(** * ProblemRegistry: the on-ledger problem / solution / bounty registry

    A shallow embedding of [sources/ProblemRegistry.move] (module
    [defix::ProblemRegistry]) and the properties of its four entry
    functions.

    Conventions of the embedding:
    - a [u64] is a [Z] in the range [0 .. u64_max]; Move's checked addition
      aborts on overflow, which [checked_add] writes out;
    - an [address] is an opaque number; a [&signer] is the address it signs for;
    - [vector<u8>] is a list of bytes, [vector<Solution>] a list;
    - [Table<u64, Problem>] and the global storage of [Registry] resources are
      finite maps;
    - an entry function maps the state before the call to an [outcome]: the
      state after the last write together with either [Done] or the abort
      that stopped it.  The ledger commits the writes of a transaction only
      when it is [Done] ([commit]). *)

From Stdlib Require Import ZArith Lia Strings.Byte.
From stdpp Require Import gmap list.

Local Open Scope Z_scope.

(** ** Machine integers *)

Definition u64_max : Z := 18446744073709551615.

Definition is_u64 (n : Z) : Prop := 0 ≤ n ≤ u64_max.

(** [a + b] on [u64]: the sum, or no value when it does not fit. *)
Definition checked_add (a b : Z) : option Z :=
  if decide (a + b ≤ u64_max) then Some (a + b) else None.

=-=-=-=-=

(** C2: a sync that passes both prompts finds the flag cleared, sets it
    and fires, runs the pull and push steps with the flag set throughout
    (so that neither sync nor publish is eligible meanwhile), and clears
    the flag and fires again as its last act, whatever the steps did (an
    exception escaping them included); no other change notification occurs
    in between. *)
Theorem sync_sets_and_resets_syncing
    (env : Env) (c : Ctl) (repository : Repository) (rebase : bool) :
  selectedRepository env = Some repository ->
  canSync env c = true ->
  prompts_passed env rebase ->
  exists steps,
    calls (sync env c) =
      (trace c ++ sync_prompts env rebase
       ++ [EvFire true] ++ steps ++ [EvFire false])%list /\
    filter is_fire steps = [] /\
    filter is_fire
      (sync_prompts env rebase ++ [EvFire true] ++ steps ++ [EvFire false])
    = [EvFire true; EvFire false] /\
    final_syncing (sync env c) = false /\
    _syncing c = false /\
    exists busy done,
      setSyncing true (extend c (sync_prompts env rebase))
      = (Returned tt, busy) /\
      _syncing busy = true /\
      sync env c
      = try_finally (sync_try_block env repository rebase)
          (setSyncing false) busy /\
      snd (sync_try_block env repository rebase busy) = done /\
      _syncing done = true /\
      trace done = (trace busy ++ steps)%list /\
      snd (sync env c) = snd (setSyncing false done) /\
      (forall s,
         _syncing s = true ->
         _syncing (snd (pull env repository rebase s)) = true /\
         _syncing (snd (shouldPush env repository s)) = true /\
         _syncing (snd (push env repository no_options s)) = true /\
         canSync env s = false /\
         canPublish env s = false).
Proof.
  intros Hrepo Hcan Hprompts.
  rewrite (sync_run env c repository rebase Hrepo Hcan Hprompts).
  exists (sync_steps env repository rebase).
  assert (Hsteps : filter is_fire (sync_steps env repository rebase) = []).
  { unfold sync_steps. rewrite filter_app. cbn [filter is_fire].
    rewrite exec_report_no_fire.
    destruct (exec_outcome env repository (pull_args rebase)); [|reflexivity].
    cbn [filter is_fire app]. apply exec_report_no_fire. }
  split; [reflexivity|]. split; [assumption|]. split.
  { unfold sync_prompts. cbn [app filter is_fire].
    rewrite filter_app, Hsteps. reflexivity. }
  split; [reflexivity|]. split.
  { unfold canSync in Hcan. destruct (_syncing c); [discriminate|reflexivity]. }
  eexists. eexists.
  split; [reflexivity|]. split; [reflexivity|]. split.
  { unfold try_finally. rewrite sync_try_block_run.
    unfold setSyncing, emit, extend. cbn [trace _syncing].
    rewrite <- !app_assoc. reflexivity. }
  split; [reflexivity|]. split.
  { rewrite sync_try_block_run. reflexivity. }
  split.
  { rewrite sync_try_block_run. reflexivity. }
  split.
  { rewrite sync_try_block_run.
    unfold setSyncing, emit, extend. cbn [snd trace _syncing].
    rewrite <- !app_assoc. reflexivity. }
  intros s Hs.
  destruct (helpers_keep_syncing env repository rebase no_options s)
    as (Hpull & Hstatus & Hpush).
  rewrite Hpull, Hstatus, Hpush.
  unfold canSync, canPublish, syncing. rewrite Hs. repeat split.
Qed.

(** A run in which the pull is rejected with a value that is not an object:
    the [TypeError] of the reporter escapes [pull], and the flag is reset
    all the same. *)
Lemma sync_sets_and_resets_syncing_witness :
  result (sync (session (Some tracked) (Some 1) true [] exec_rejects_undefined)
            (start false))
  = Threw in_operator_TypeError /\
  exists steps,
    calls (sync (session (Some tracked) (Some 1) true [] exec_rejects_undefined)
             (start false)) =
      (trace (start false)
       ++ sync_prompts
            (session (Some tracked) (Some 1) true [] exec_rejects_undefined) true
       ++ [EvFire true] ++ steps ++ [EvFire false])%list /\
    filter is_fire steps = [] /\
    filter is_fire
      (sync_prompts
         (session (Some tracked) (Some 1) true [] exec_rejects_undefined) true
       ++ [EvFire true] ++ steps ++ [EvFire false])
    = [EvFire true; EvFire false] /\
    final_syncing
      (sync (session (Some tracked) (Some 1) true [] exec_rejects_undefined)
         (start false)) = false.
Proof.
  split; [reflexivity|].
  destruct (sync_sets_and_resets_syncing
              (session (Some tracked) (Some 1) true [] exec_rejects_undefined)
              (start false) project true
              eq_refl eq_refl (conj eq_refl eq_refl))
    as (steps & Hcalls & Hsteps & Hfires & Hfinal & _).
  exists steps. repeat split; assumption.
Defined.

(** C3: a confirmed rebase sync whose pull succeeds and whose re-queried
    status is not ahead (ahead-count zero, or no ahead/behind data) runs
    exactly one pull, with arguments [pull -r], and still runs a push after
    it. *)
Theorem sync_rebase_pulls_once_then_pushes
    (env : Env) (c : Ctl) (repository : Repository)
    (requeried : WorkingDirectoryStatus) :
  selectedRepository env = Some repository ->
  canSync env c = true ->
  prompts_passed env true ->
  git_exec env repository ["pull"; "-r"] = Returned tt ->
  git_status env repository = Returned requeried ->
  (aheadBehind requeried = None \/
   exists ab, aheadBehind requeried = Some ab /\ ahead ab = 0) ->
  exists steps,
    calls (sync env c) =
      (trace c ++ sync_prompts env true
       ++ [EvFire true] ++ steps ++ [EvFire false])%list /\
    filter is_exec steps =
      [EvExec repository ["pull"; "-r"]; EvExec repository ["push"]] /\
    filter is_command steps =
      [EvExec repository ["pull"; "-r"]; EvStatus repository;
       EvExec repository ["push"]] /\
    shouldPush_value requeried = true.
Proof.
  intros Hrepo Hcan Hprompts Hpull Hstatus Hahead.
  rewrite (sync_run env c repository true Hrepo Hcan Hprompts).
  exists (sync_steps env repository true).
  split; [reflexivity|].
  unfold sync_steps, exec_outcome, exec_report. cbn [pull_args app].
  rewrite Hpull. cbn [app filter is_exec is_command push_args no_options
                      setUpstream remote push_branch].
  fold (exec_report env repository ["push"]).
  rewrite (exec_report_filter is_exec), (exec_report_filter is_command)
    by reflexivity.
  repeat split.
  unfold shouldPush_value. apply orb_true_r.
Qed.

=-=-=-=-=

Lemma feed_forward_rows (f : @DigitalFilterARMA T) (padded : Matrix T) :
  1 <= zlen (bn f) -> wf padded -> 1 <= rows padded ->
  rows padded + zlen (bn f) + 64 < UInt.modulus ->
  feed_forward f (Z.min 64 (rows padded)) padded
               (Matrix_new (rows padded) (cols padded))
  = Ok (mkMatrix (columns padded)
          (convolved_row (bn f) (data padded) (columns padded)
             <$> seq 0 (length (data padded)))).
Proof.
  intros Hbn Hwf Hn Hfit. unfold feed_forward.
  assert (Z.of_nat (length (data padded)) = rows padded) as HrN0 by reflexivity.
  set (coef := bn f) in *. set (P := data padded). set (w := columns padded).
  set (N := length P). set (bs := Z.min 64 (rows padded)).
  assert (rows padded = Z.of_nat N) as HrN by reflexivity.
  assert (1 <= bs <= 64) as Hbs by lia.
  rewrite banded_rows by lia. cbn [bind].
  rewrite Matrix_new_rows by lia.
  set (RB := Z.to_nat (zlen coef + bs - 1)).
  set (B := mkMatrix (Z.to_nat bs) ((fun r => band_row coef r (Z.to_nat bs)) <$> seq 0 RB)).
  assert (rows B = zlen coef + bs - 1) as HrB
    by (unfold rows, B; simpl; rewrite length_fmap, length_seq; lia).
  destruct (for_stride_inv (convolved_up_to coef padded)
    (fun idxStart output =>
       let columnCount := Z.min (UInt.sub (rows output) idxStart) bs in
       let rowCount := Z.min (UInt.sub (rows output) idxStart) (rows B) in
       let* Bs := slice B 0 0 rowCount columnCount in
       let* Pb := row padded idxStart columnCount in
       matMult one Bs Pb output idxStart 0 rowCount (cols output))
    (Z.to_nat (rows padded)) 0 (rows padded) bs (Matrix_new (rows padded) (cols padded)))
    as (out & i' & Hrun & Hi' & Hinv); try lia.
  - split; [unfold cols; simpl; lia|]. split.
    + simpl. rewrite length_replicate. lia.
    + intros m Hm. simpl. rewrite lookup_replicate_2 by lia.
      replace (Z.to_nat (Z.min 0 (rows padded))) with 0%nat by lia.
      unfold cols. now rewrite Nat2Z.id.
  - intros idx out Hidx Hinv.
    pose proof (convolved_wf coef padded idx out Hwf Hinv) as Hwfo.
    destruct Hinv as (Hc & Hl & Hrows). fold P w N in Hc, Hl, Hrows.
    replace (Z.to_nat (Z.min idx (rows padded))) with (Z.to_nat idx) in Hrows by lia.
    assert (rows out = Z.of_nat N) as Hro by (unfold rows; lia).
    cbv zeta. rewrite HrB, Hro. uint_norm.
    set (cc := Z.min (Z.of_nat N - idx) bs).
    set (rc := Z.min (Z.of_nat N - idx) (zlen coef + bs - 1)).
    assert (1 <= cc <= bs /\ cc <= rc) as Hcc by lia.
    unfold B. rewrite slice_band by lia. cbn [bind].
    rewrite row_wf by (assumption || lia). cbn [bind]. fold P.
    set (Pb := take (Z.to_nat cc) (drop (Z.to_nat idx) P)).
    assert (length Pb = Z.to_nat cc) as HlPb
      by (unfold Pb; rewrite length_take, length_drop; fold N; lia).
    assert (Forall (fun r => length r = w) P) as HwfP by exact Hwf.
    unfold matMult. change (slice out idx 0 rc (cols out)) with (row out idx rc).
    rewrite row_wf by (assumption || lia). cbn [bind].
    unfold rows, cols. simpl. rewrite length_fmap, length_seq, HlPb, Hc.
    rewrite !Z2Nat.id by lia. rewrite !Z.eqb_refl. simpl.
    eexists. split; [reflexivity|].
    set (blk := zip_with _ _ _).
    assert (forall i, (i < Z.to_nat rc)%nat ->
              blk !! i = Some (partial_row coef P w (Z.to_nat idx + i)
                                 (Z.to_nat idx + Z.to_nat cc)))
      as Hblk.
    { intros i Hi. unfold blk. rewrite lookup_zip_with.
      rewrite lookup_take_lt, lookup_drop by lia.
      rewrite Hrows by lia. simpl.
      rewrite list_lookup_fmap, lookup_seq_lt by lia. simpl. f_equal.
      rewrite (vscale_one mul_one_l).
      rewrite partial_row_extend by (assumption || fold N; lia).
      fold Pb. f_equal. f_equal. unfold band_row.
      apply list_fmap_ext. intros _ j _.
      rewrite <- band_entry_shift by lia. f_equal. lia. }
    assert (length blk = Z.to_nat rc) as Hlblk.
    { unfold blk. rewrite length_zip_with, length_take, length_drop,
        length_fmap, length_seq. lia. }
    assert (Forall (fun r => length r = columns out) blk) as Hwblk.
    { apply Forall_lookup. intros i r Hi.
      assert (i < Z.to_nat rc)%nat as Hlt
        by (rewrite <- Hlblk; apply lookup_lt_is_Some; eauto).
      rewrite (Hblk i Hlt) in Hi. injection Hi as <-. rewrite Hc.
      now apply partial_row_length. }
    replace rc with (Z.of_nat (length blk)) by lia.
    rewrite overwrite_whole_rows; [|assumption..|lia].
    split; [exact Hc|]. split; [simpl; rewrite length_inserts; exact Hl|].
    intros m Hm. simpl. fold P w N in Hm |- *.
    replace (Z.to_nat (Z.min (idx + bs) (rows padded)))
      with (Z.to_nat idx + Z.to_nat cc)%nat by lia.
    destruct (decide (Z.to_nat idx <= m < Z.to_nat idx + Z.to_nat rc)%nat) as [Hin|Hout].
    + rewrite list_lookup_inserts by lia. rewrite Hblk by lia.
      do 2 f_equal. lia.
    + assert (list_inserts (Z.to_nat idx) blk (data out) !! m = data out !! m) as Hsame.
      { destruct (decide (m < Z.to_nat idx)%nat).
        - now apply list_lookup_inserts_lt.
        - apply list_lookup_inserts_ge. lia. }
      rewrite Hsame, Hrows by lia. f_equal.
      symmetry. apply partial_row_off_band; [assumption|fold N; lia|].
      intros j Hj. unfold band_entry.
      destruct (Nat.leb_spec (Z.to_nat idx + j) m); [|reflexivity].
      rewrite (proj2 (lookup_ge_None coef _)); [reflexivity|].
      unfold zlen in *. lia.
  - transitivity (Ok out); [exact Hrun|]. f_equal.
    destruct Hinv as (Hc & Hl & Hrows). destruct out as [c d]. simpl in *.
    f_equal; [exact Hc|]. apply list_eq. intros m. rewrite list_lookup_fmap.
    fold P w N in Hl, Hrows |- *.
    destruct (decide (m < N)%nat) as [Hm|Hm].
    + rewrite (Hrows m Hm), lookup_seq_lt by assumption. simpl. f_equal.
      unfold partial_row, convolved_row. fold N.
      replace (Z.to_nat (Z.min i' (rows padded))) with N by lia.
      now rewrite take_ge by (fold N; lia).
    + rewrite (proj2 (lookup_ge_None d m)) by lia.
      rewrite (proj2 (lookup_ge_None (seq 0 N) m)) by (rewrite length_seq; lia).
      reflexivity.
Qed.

=-=-=-=-=

■ Exercise details: Please copy, exactly as written, every line in the listing above from the line with "no_options s)) = true /\" up to and including the line with "assert (Hsteps : filter".

■ Response:
         _syncing (snd (push env repository no_options s)) = true /\
         canSync env s = false /\
         canPublish env s = false).
Proof.
  intros Hrepo Hcan Hprompts.
  rewrite (sync_run env c repository rebase Hrepo Hcan Hprompts).
  exists (sync_steps env repository rebase).
  assert (Hsteps : filter is_fire (sync_steps env repository rebase) = []).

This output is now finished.